Initially, the Mibu Rōshigumi were called (壬生浪, Miburō), meaning "rōnin of Mibu". At the time, Mibu was a village south west of Kyoto, and was the place where they were stationed. Mibu Rōshigumi was initially formed in three factions under Serizawa (the Mito group), Kondō (the Shieikan group) and Tonouchi. Abiru Eisaburō later died of illness, a month after arriving in Kyoto.

Internal strife soon developed within the group, Tonouchi was assassinated by Kondō on Yojō bridge, Serizawa had ordered a member, Iesato Tsuguo, to commit seppuku for deserting, and Negishi Yūzan also deserted and returned to Edo, where he joined the Shinchōgumi.

===Shinsengumi===

Flag of the Shinsengumi, with the kanji character 誠 (makoto), meaning 'sincerity' or 'fidelity', and a serrated border at the lower edge to match the distinctive 'white mountain stripes' of their outfits.

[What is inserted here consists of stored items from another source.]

(** * docx-redactor: a shallow embedding of [search_replace.py]

    The development follows the Python module top-down:

    - a small model of the Python run time the module relies on (exceptions
      and their class hierarchy, [str] operations, dictionaries);
    - the parts of [xml.etree.ElementTree] and [zipfile] that the module
      calls, at the level of their documented behaviour;
    - [replace_namespaces_method], [update_zip] and the methods of
      [DocxRedactor], written in a state-and-exception monad over the
      process state;
    - the properties of the specification, proved or refuted on these
      definitions.

    The module calls [Element.getiterator], which Python 3.9 removed; the
    library is modelled as of Python 3.8, where [open] can succeed.

    Strings are sequences of code points below 256.  Byte strings are
    modelled by the same type. *)

From stdpp Require Import base strings gmap list sorting stringmap pretty.
From Stdlib Require Import Ascii String.

Set Warnings "-register-all,-clear-no-such-hyp".
Set Default Proof Using "Type".

(* ================================================================== *)
(** * Python run time *)
(* ================================================================== *)

(** ** Exceptions *)

(** The exception classes that can arise in the module, with the part of the
    built-in hierarchy above them.  [ParseError] is
    [xml.etree.ElementTree.ParseError], [BadZipFile] is [zipfile.BadZipFile]. *)
Inductive exc_class : Set :=
| BaseException
| Exception
| LookupError
| KeyError
| IndexError
| ValueError
| SyntaxError
| ParseError
| AttributeError
| TypeError
| OSError
| FileNotFoundError
| BadZipFile.

Global Instance exc_class_eq_dec : EqDecision exc_class.
Proof. solve_decision. Defined.

(** The direct base class ([cls.__bases__]). *)
Definition base_class (c : exc_class) : option exc_class :=
  match c with
  | BaseException => None
  | Exception => Some BaseException
  | LookupError => Some Exception
  | KeyError => Some LookupError
  | IndexError => Some LookupError
  | ValueError => Some Exception
  | SyntaxError => Some Exception
  | ParseError => Some SyntaxError
  | AttributeError => Some Exception
  | TypeError => Some Exception
  | OSError => Some Exception
  | FileNotFoundError => Some OSError
  | BadZipFile => Some Exception
  end.

(** [cls.__mro__]: the class and its bases, most derived first.  The
    hierarchy above has depth four. *)
Fixpoint mro_upto (depth : nat) (c : exc_class) : list exc_class :=
  match depth with
  | 0 => [c]
  | S d => c :: match base_class c with
                | Some b => mro_upto d b
                | None => []
                end
  end.

Definition mro (c : exc_class) : list exc_class := mro_upto 4 c.

Definition issubclass (c d : exc_class) : bool := bool_decide (d ∈ mro c).

(** An exception instance: its class and [str(e)]. *)
Record exception : Set := mk_exception { exc_type : exc_class; exc_str : string }.

Global Instance exception_eq_dec : EqDecision exception.
Proof. solve_decision. Defined.

Definition isinstance (e : exception) (c : exc_class) : bool :=
  issubclass (exc_type e) c.

(** ** Outcomes of a computation

    A call returns a value, raises, or does not come back ([Diverge]: the
    only unbounded loop of the module is the parent walk of
    [get_run_or_paragraph_for_highlight]). *)
Inductive outcome (A : Type) : Type :=
| Return (a : A)
| Raise (e : exception)
| Diverge.
Arguments Return {A} a.
Arguments Raise {A} e.
Arguments Diverge {A}.

Definition obind {A B} (m : outcome A) (k : A → outcome B) : outcome B :=
  match m with
  | Return a => k a
  | Raise e => Raise e
  | Diverge => Diverge
  end.

Declare Scope out_scope.
Delimit Scope out_scope with out.
Notation "x <- m ;; k" := (obind m (λ x, k))
  (at level 100, m at next level, right associativity) : out_scope.

(** [try: m except cls: handler]. *)
Definition try_except {A} (m : outcome A) (cls : exc_class)
    (handler : outcome A) : outcome A :=
  match m with
  | Raise e => if isinstance e cls then handler else Raise e
  | _ => m
  end.

(** [for x in xs: body] threading an accumulator: the loop stops at the
    first exception. *)
Fixpoint ofold {A B} (body : B → A → outcome B) (xs : list A) (acc : B)
    : outcome B :=
  match xs with
  | [] => Return acc
  | x :: xs' => (acc' <- body acc x ;; ofold body xs' acc')%out
  end.

(** [list(map(f, xs))] and [list(filter(f, xs))] for an [f] that may raise:
    the elements are visited in order. *)
Fixpoint omap_list {A B} (f : A → outcome B) (xs : list A) : outcome (list B) :=
  match xs with
  | [] => Return []
  | x :: xs' => (y <- f x ;; ys <- omap_list f xs' ;; Return (y :: ys))%out
  end.

Fixpoint ofilter {A} (f : A → outcome bool) (xs : list A) : outcome (list A) :=
  match xs with
  | [] => Return []
  | x :: xs' =>
      (b <- f x ;; ys <- ofilter f xs' ;;
       Return (if b then x :: ys else ys))%out
  end.

(** ** [str] *)

Definition colon : ascii := ":"%char.
Definition lbrace : ascii := "{"%char.
Definition rbrace : ascii := "}"%char.
Definition dquote : ascii := ascii_of_nat 34.
Definition squote : ascii := "'"%char.
Definition backslash : ascii := "\"%char.

Definition chr (c : ascii) : string := String c EmptyString.

(** [sep in s]. *)
Fixpoint contains (sep : ascii) (s : string) : bool :=
  match s with
  | EmptyString => false
  | String c s' => Ascii.eqb c sep || contains sep s'
  end.

(** [s.split(sep, 1)] for a one-character separator: one or two pieces. *)
Fixpoint split_once (sep : ascii) (s : string) : list string :=
  match s with
  | EmptyString => [EmptyString]
  | String c s' =>
      if Ascii.eqb c sep then [EmptyString; s']
      else match split_once sep s' with
           | a :: rest => String c a :: rest
           | [] => [String c EmptyString]
           end
  end.

(** [s.rsplit(sep, 1)] for a one-character separator. *)
Fixpoint rsplit_once (sep : ascii) (s : string) : list string :=
  match s with
  | EmptyString => [EmptyString]
  | String c s' =>
      match rsplit_once sep s' with
      | [a; b] => [String c a; b]
      | _ => if Ascii.eqb c sep then [EmptyString; s'] else [String c s']
      end
  end.

(** [a, b = pieces]. *)
Definition unpack2 (pieces : list string) : outcome (string * string) :=
  match pieces with
  | [a; b] => Return (a, b)
  | [] => Raise (mk_exception ValueError
                   "not enough values to unpack (expected 2, got 0)")
  | [_] => Raise (mk_exception ValueError
                    "not enough values to unpack (expected 2, got 1)")
  | _ => Raise (mk_exception ValueError "too many values to unpack (expected 2)")
  end.

(** [s.replace(old, new)] for a one-character [old]. *)
Fixpoint replace (old : ascii) (new : string) (s : string) : string :=
  match s with
  | EmptyString => EmptyString
  | String c s' =>
      if Ascii.eqb c old then new +:+ replace old new s'
      else String c (replace old new s')
  end.

Definition hex_digit (n : nat) : ascii :=
  match n with
  | 0 => "0" | 1 => "1" | 2 => "2" | 3 => "3" | 4 => "4" | 5 => "5"
  | 6 => "6" | 7 => "7" | 8 => "8" | 9 => "9" | 10 => "a" | 11 => "b"
  | 12 => "c" | 13 => "d" | 14 => "e" | _ => "f"
  end%char.

(** [str.isprintable] on one code point below 256: the controls, the
    no-break space and the soft hyphen are not printable. *)
Definition isprintable (c : ascii) : bool :=
  let n := nat_of_ascii c in
  (Nat.leb 32 n && Nat.ltb n 127) || (Nat.leb 161 n && negb (Nat.eqb n 173)).

Definition repr_char (quote : ascii) (c : ascii) : string :=
  let n := nat_of_ascii c in
  if Ascii.eqb c quote || Ascii.eqb c backslash then String backslash (chr c)
  else if Nat.eqb n 9 then "\t"
  else if Nat.eqb n 10 then "\n"
  else if Nat.eqb n 13 then "\r"
  else if isprintable c then chr c
  else String backslash
         (String "x" (String (hex_digit (n / 16)) (chr (hex_digit (n mod 16))))).

Fixpoint repr_body (quote : ascii) (s : string) : string :=
  match s with
  | EmptyString => EmptyString
  | String c s' => repr_char quote c +:+ repr_body quote s'
  end.

(** [repr(s)], which is what [%r] formats: single quotes unless the string
    has a single quote and no double quote. *)
Definition repr (s : string) : string :=
  let quote := if contains squote s && negb (contains dquote s)
               then dquote else squote in
  String quote (repr_body quote s +:+ chr quote).

(** ** [dict]

    A dictionary whose iteration order matters is an association list in
    insertion order with unique keys. *)
Definition dict := list (string * string).

Fixpoint dict_get (d : dict) (k : string) : option string :=
  match d with
  | [] => None
  | (k', v) :: d' => if String.eqb k' k then Some v else dict_get d' k
  end.

(** [d[k]]. *)
Definition dict_getitem (d : dict) (k : string) : outcome string :=
  match dict_get d k with
  | Some v => Return v
  | None => Raise (mk_exception KeyError (repr k))
  end.

(** [d[k] = v]: an existing key keeps its position. *)
Fixpoint dict_set (d : dict) (k v : string) : dict :=
  match d with
  | [] => [(k, v)]
  | (k', v') :: d' =>
      if String.eqb k' k then (k', v) :: d' else (k', v') :: dict_set d' k v
  end.

(** [del d[k]]. *)
Definition dict_del (d : dict) (k : string) : dict :=
  filter (λ kv, negb (String.eqb kv.1 k)) d.

(* ================================================================== *)
(** * [DocxRedactor]: the namespace table and [expand] *)
(* ================================================================== *)

(** [self.namespaces]: assigned once in [__init__] and never written
    again. *)
Definition namespaces : dict :=
  [ ("m", "http://schemas.openxmlformats.org/officeDocument/2006/math");
    ("mc", "http://schemas.openxmlformats.org/markup-compatibility/2006");
    ("o", "urn:schemas-microsoft-com:office:office");
    ("r", "http://schemas.openxmlformats.org/officeDocument/2006/relationships");
    ("v", "urn:schemas-microsoft-com:vml");
    ("w", "http://schemas.openxmlformats.org/wordprocessingml/2006/main");
    ("w10", "urn:schemas-microsoft-com:office:word");
    ("w14", "http://schemas.microsoft.com/office/word/2010/wordml");
    ("wne", "http://schemas.microsoft.com/office/word/2006/wordml");
    ("wp", "http://schemas.openxmlformats.org/drawingml/2006/wordprocessingDrawing");
    ("wp14", "http://schemas.microsoft.com/office/word/2010/wordprocessingDrawing");
    ("wpc", "http://schemas.microsoft.com/office/word/2010/wordprocessingCanvas");
    ("wpg", "http://schemas.microsoft.com/office/word/2010/wordprocessingGroup");
    ("wpi", "http://schemas.microsoft.com/office/word/2010/wordprocessingInk");
    ("wps", "http://schemas.microsoft.com/office/word/2010/wordprocessingShape") ].

(** ["{%s}%s" % (uri, local)]. *)
Definition qualified (uri local : string) : string :=
  String lbrace (uri +:+ String rbrace local).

Matsudaira Katamori, after the careful evaluation of the political scene in Kyoto, felt it was needed to change the scope of the Mibu Rōshigumi's mission from protecting the shogunate to patrolling the streets of Kyoto and restoring order in the name of the Tokugawa bakufu. On August 18, 1863, the Mibu Rōshigumi was renamed the Shinsengumi.

The new name Shinsengumi may have been coined by Matsudaira Katamori (the daimyō of the Aizu clan) around this time. (Note: An argument for Matsudaira Katamori bestowing the name can be made by comparing the similarity of the name Shinsengumi to one of Aizu's later frontline combat units, the the "Separately Selected Corps" (別選組, Bessengumi).) The opposition forces included the Mori clan of the Chōshū and the Shimazu clan of Satsuma.

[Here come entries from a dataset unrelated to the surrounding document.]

(** * mappino: transformation and validation pipeline

    A shallow embedding of the backend services

      - [app/services/validators/base.py]        (result model, validator interface)
      - [app/services/validators/registry.py]    (orchestration, aggregation, comparison)
      - [app/services/validators/xsd.py]         (local structural validator)
      - [app/services/validators/schematron.py]  (local rule-based validator)
      - [app/services/validators/helger.py]      (remote validator)
      - [app/services/transformer.py]            (XSLT version detection and transformation)

    The libraries the services call (lxml, zeep, saxonche, hashlib, pathlib,
    the codecs) are not part of the repository: they enter the model as
    interfaces (type classes), and every statement below holds for each of
    their implementations.  Module-level caches are threaded as explicit
    state. *)

From stdpp Require Import base option list strings gmap sorting pretty.
From Stdlib Require Import NArith Ascii.

Set Warnings "-register-all".
Local Open Scope string_scope.

(** ** Python values shared by all services *)

(** [bytes] objects. *)
Abbreviation bytes := (list Byte.byte).

(** A decoded [str], one code point per element.  Only the version detector
    looks inside decoded text; everywhere else a [str] is a Rocq [string]. *)
Abbreviation text := (list N).

(** What a call produces: a value, or an exception ([Raised] carries
    [str(e)] of an instance of [Exception]). *)
Inductive outcome (A : Type) : Type :=
| Returned (a : A)
| Raised (e : string).
Arguments Returned {A} a.
Arguments Raised {A} e.

(** A [dict] with string keys whose iteration order matters: insertion
    ordered, one entry per key, assignment to an existing key keeps its
    place. *)
Definition pydict (V : Type) : Type := list (string * V).

Fixpoint dict_get {V} (d : pydict V) (k : string) : option V :=
  match d with
  | [] => None
  | (k', v) :: d' => if String.eqb k' k then Some v else dict_get d' k
  end.

Fixpoint dict_set {V} (d : pydict V) (k : string) (v : V) : pydict V :=
  match d with
  | [] => [(k, v)]
  | (k', v') :: d' =>
      if String.eqb k' k then (k', v) :: d' else (k', v') :: dict_set d' k v
  end.

Definition dict_values {V} (d : pydict V) : list V := map snd d.

(** Truthiness of an optional string ([if schema_path:], [if not vesid:]). *)
Definition truthy (o : option string) : bool :=
  match o with
  | Some s => negb (String.eqb s "")
  | None => false
  end.

(** [sorted(s)] for a set of strings: Python compares [str] by code point,
    which on UTF-8 encoded strings is the bytewise lexicographic order. *)
Definition str_le (a b : string) : Prop := String.leb a b = true.

#[global] Instance str_le_dec (a b : string) : Decision (str_le a b).
Proof. unfold str_le. apply _. Defined.

Definition sorted (s : gset string) : list string :=
  merge_sort str_le (elements s).

(** ** base.py *)

Inductive Severity : Type := ERROR | WARNING | INFO.

Definition Severity_value (s : Severity) : string :=
  match s with
  | ERROR => "error"
  | WARNING => "warning"
  | INFO => "info"
  end.

Definition Severity_eqb (a b : Severity) : bool :=
  match a, b with
  | ERROR, ERROR | WARNING, WARNING | INFO, INFO => true
  | _, _ => false
  end.

Record ValidationIssue : Type := mkIssue {
  severity : Severity;
  rule_id : string;
  message : string;
  location : option string;
  source : option string
}.

(** One entry of the remote report, as [zeep.helpers.serialize_object]
    yields it; [Item] holds the nested entries. *)
Inductive ReportItem : Type :=
| mkReportItem (errorLevel mostSevereErrorLevel : option string)
               (errorID errorText errorLocation : string)
               (Item : list ReportItem).

Record Report : Type := mkReport { Result : list ReportItem }.

(** The Python runtime: string methods, codecs, hashing, paths, the clock. *)
Class Python : Type := {
  Time : Type;
  (** [(time.time() - start_time) * 1000] *)
  elapsed_ms : Time;
  str_lower : string -> string;
  str_strip : string -> string;
  (** [b.decode("utf-8")]; it raises [UnicodeDecodeError] *)
  decode_utf8 : bytes -> outcome string;
  (** [b.decode("utf-8", errors="ignore")] *)
  decode_utf8_ignore : bytes -> text;
  (** [s.encode("utf-8")] *)
  encode_utf8 : string -> bytes;
  (** [hashlib.md5(b).hexdigest()] *)
  md5_hexdigest : bytes -> string;
  Path_is_absolute : string -> bool;
  (** [dir / name] *)
  Path_join : string -> string -> string;
  Path_exists : string -> bool;
  XSD_DIR : string;
  SCHEMATRON_DIR : string
}.

Section ResultModel.
Context `{Python}.

Record ValidationResult : Type := mkResult {
  validator_name : string;
  validator_type : string;
  success : bool;
  issues : list ValidationIssue;
  raw_response : option Report;
  execution_time_ms : option Time
}.

(** [ValidationResult.errors] *)
Definition errors (r : ValidationResult) : list ValidationIssue :=
  filter (fun i => Severity_eqb (severity i) ERROR = true) (issues r).

(** [ValidationResult.warnings] *)
Definition warnings (r : ValidationResult) : list ValidationIssue :=
  filter (fun i => Severity_eqb (severity i) WARNING = true) (issues r).

(** Keyword arguments handed through the registry to every validator;
    [None] is an absent (or [None]) argument. *)
Record Kwargs : Type := mkKwargs {
  kw_schema_path : option string;
  kw_auto_detect : option bool;
  kw_schematron : option string;
  kw_profile : option string;
  kw_vesid : option string
}.

(** [BaseValidator]: the interface every validator implements.  [World] is
    the mutable state validators share (their class-level caches). *)
Record BaseValidator (World : Type) : Type := mkValidator {
  v_name : string;
  v_validator_type : string;
  v_description : string;
  v_is_local : bool;
  v_supported_formats : list string;
  v_validate : bytes -> Kwargs -> World -> outcome ValidationResult * World
}.

End ResultModel.

Arguments v_name {_ _} _.
Arguments v_validator_type {_ _} _.
Arguments v_description {_ _} _.
Arguments v_is_local {_ _} _.
Arguments v_supported_formats {_ _} _.
Arguments v_validate {_ _} _ _ _ _.

(** ** registry.py *)

Section Registry.
Context `{Python} {World : Type}.

Record MultiValidationResult : Type := mkMulti {
  results : list ValidationResult;
  overall_success : bool;
  total_errors : nat;
  total_warnings : nat
}.

(** [ValidatorRegistry._validators] *)
Definition ValidatorRegistry : Type := pydict (BaseValidator World).

Definition register (reg : ValidatorRegistry) (v : BaseValidator World)
  : ValidatorRegistry :=
  dict_set reg (v_validator_type v) v.

Definition get_local_validators (reg : ValidatorRegistry) : list (BaseValidator World) :=
  filter (fun v => v_is_local v = true) (dict_values reg).

Definition get_external_validators (reg : ValidatorRegistry) : list (BaseValidator World) :=
  filter (fun v => v_is_local v = false) (dict_values reg).

(** The validators a selection resolves to: [None] and the empty list mean
    all of them, names that are not registered are skipped. *)
Definition resolve (reg : ValidatorRegistry) (validator_types : option (list string))
  : list (BaseValidator World) :=
  match validator_types with
  | Some ((_ :: _) as ts) => omap (dict_get reg) ts
  | _ => dict_values reg
  end.

(** The result that stands for a validator that raised. *)
Definition error_result (vname vtype e : string) (src : option string) : ValidationResult :=
  mkResult vname vtype false
    [mkIssue ERROR "VALIDATOR_ERROR" e None src] None None.

(** [asyncio.gather] over the local tasks with [return_exceptions=True]: no validator
    awaits, so the coroutines run to completion one after the other, in
    order, each on the state its predecessor left. *)
Fixpoint gather (local : list (BaseValidator World)) (xml_bytes : bytes)
    (kwargs : Kwargs) (w : World) : list (outcome ValidationResult) * World :=
  match local with
  | [] => ([], w)
  | v :: rest =>
      let '(o, w1) := v_validate v xml_bytes kwargs w in
      let '(os, w2) := gather rest xml_bytes kwargs w1 in
      (o :: os, w2)
  end.

(** [for r in local_results: ...] *)
Fixpoint collect_local (local_results : list (outcome ValidationResult))
    (acc : list ValidationResult) : list ValidationResult :=
  match local_results with
  | [] => acc
  | Returned r :: rest => collect_local rest (acc ++ [r])
  | Raised e :: rest =>
      collect_local rest (acc ++ [error_result "Unknown" "error" e None])
  end.

(** [for v in external: try: ... except Exception as e: ...] *)
Fixpoint run_external (external : list (BaseValidator World)) (xml_bytes : bytes)
    (kwargs : Kwargs) (acc : list ValidationResult) (w : World)
  : list ValidationResult * World :=
  match external with
  | [] => (acc, w)
  | v :: rest =>
      match v_validate v xml_bytes kwargs w with
      | (Returned result, w1) =>
          run_external rest xml_bytes kwargs (acc ++ [result]) w1
      | (Raised e, w1) =>
          run_external rest xml_bytes kwargs
            (acc ++ [error_result (v_name v) (v_validator_type v) e (Some (v_name v))]) w1
      end
  end.

Definition sum_list (l : list nat) : nat := foldr Nat.add 0 l.

(** [ValidatorRegistry.validate] *)
Definition validate (reg : ValidatorRegistry) (xml_bytes : bytes)
    (validator_types : option (list string)) (kwargs : Kwargs) (w : World)
  : MultiValidationResult * World :=
  let validators := resolve reg validator_types in
  match validators with
  | [] => (mkMulti [] false 0 0, w)
  | _ =>
      let local := filter (fun v => v_is_local v = true) validators in
      let external := filter (fun v => v_is_local v = false) validators in
      let '(local_results, w1) := gather local xml_bytes kwargs w in
      let results0 := collect_local local_results [] in
      let '(results, w2) := run_external external xml_bytes kwargs results0 w1 in
      (mkMulti results
         (forallb success results)
         (sum_list (map (fun r => length (errors r)) results))
         (sum_list (map (fun r => length (warnings r)) results)),
       w2)
  end.

(** [ValidatorRegistry.validate_local_only] *)
Definition validate_local_only (reg : ValidatorRegistry) (xml_bytes : bytes)
    (kwargs : Kwargs) (w : World) : MultiValidationResult * World :=
  let local_types := map v_validator_type (get_local_validators reg) in
  validate reg xml_bytes (Some local_types) kwargs w.

(** One cell of the comparison matrix: [{"found": True, "severity": ...,
    "message": ...}] or [{"found": False}]. *)
Record Cell : Type := mkCell {
  found : bool;
  cell_severity : option string;
  cell_message : option string
}.

(** One row: [{"rule_id": rule_id, "validators": {...}}]. *)
Record Row : Type := mkRow {
  row_rule_id : string;
  row_validators : gmap string Cell
}.

Definition cell_of (r : ValidationResult) (rid : string) : Cell :=
  let matching := filter (fun i => rule_id i = rid) (issues r) in
  match matching with
  | m :: _ => mkCell true (Some (Severity_value (severity m))) (Some (message m))
  | [] => mkCell false None None
  end.

(** The inner loop: [row["validators"][r.validator_name] = ...] for each
    result in turn. *)
Definition fill_row (rs : list ValidationResult) (rid : string) : gmap string Cell :=
  foldl (fun d r => <[validator_name r := cell_of r rid]> d) ∅ rs.

(** [all_rule_ids] *)
Definition all_rule_ids (rs : list ValidationResult) : gset string :=
  foldl (fun s r => foldl (fun s i => s ∪ {[rule_id i]}) s (issues r)) ∅ rs.

Definition comparison_matrix (rs : list ValidationResult) : list Row :=
  map (fun rid => mkRow rid (fill_row rs rid)) (sorted (all_rule_ids rs)).

(** What [validate_with_comparison] returns: the fields of
    [result.to_dict()] are those of [cmp_result], next to the matrix. *)
Record Comparison : Type := mkComparison {
  cmp_result : MultiValidationResult;
  comparison : list Row
}.

(** [ValidatorRegistry.validate_with_comparison] *)
Definition validate_with_comparison (reg : ValidatorRegistry) (xml_bytes : bytes)
    (validator_types : list string) (kwargs : Kwargs) (w : World)
  : Comparison * World :=
  let '(result, w1) := validate reg xml_bytes (Some validator_types) kwargs w in
  (mkComparison result (comparison_matrix (results result)), w1).

End Registry.

Arguments ValidatorRegistry {_} World.

(** ** The libraries behind the validators *)

(** [lxml.etree.XMLSyntaxError]: [str(e)] and [e.lineno] ([None] when the
    exception has no such attribute). *)
Record XMLSyntaxError : Type := mkXMLSyntaxError {
  xse_str : string;
  xse_lineno : option Z
}.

The Shinsengumi were led by Serizawa Kamo (born 1830, Mino Province), Niimi Nishiki, and Kondō Isami (born 1834, Musashi Province – he came from a small dojo in Edo called Shieikan). The Shinsengumi submitted a letter to the Aizu clan, another powerful group who supported the Tokugawa regime, requesting permission to police Kyoto. The request was granted.

Saeki Matasaburō, having killed Araya Shingorō, is believed to have been killed by a Chōshū samurai Kusaka Genzui on September 22, 1863.

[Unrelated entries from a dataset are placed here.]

(** X3: two constructions, one after the other, give components with
    different statistics channels, hence different outputs mappings; after
    the second, both channels exist as example-statistics channels. *)
Theorem successive_constructions_have_distinct_outputs
    spec_check1 base_check1 spec_check2 base_check2
    examples1 examples2 schema1 schema2
    stats_options1 stats_options2 exclude_splits1 exclude_splits2
    w c1 w1 c2 w2 :
  __init__ spec_check1 base_check1 examples1 schema1 stats_options1
    exclude_splits1 w = (inr c1, w1) ->
  __init__ spec_check2 base_check2 examples2 schema2 stats_options2
    exclude_splits2 w1 = (inr c2, w2) ->
  statistics (spec c1) <> statistics (spec c2)
  /\ outputs c1 <> outputs c2
  /\ heap w2 !! statistics (spec c1) = Some {| type := ExampleStatistics |}
  /\ heap w2 !! statistics (spec c2) = Some {| type := ExampleStatistics |}.
Proof.
  intros H1 H2.
  pose proof (init_heap _ _ _ _ _ _ _ _ _ H1) as Hh1.
  pose proof (init_heap _ _ _ _ _ _ _ _ _ H2) as Hh2.
  pose proof (fresh_not_allocated w1) as Hfresh.
  apply init_returns in H1 as (j1 & Hs1 & _).
  apply init_returns in H2 as (j2 & Hs2 & _).
  assert (Hlive : heap w1 !! statistics (spec c1) = Some {| type := ExampleStatistics |}).
  { rewrite Hs1, Hh1. simpl. apply lookup_insert_eq. }
  assert (Hne : statistics (spec c1) <> statistics (spec c2)).
  { rewrite Hs2. simpl. intros Heq. rewrite Heq in Hlive. congruence. }
  split; [exact Hne|]. split; [|split].
  - unfold outputs. intros Heq. apply Hne.
    assert (Hl : ({[ "statistics" := statistics (spec c1) ]} : gmap string nat)
                   !! "statistics" = Some (statistics (spec c2))).
    { rewrite Heq. apply lookup_singleton_eq. }
    rewrite lookup_singleton_eq in Hl. congruence.
  - rewrite Hh2, lookup_insert_ne; [exact Hlive|].
    intros Heq. apply Hne. rewrite Hs2. simpl. by rewrite Heq.
  - rewrite Hs2, Hh2. simpl. apply lookup_insert_eq.
Qed.
End Frame.

Section Errors.
Import component standard_component_specs.
Context {StatsOptions : Type} `{!StatsOptionsLike StatsOptions}.

Implicit Types (examples : nat) (schema : option nat).
Implicit Types (stats_options : option StatsOptions).
Implicit Types (exclude_splits : option (list str)).
Implicit Types (w : World) (c : StatisticsGen) (e : Exception).
Implicit Types (spec_check base_check :
                  gmap nat Channel -> StatisticsGenSpec -> option Exception).

(** X4: when the supplied options are truthy and their [to_json] raises,
    the constructor raises that very exception, whatever the spec
    constructor and the base initializer would have said: the options are
    serialized before the spec is built and handed on. *)
Theorem to_json_exception_preempts_validation
    spec_check base_check examples schema (o : StatsOptions) exclude_splits w e :
  truth o = inr true ->
  to_json o = Raises e ->
  (__init__ spec_check base_check examples schema (Some o) exclude_splits w).1
  = inl e.
Proof.
  intros Ho He.
  unfold __init__, bind, ret, lift, raise, logging.info, types.Channel.
  destruct exclude_splits; simpl; rewrite Ho; simpl; rewrite He; reflexivity.
Qed.

(** X5: options that are omitted or count as false are never serialized:
    the constructor then returns whenever the spec constructor and the base
    initializer accept specs without serialized options, even if [to_json]
    would raise, and the spec it returns has no serialized options. *)
Theorem falsy_options_never_serialized
    spec_check base_check examples schema stats_options exclude_splits w :
  truthy stats_options = inr false ->
  (forall h s, stats_options_json s = None -> spec_check h s = None) ->
  (forall h s, stats_options_json s = None -> base_check h s = None) ->
  exists c,
    (__init__ spec_check base_check examples schema stats_options
       exclude_splits w).1 = inr c
    /\ stats_options_json (spec c) = None.
Proof.
  intros Hfalse Hs Hb.
  assert (Hj : serialized stats_options None).
  { destruct stats_options as [o|]; [|done]. left. by split. }
  pose proof (init_accepted spec_check base_check examples schema stats_options
                exclude_splits w None Hj) as Hacc.
  simpl in Hacc. eexists. split; [apply Hacc|reflexivity].
  - by apply Hs.
  - by apply Hb.
Qed.
End Errors.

On September 30, 1863 (lunar calendar August 18), the Chōshū (anti-Tokugawa) clan were forced from the imperial court by the Tokugawa, Aizu and Satsuma clans. The Shinsengumi were sent to aid the Aizu and guard the gates of the imperial court. The opposition forces included the Mori clan of the Chōshū and the Shimazu clan of Satsuma.

Serizawa's erratic and disruptive behavior in Kyoto eventually led to Matsudaira Katamori of Aizu giving the Shinsengumi an order to assassinate Serizawa and his group. On October 19, 1863, Niimi Nishiki, a member of the Serizawa faction was forced by Yamanami Keisuke and Hijikata Toshizō to commit seppuku for breaking regulations. On October 30 (or October 28), a few selected Shinsengumi members led by Hijikata went into the Yagi Gennojō's house and assassinated Serizawa, his lover Oume, and Hirayama Goro, with Hirama Jūsuke being the only survivor who fled that night. All this infighting left Kondō as leader. Three months later, Noguchi Kenji was ordered to commit seppuku for an unknown reason.

On July 8, 1864, in an incident at the Ikedaya Inn in Kyoto, thirty Shinsengumi suppressed a cell of twenty Chōshū revolutionaries, possibly preventing the burning of Kyoto. The incident made the squad more famous and led to soldiers enlisting in the squad.

===Squad hierarchy after Ikedaya===
- Commander (局長, Kyokuchō): Kondō Isami, fourth master of the Tennen Rishin-ryū
- General Commander (総長, Sōchō): Yamanami Keisuke
- Vice Commander (副長, Fukuchō): Hijikata Toshizō
- Military Advisor (参謀, Sanbō): Itō Kashitarō
- Spies: Shimada Kai and Yamazaki Susumu.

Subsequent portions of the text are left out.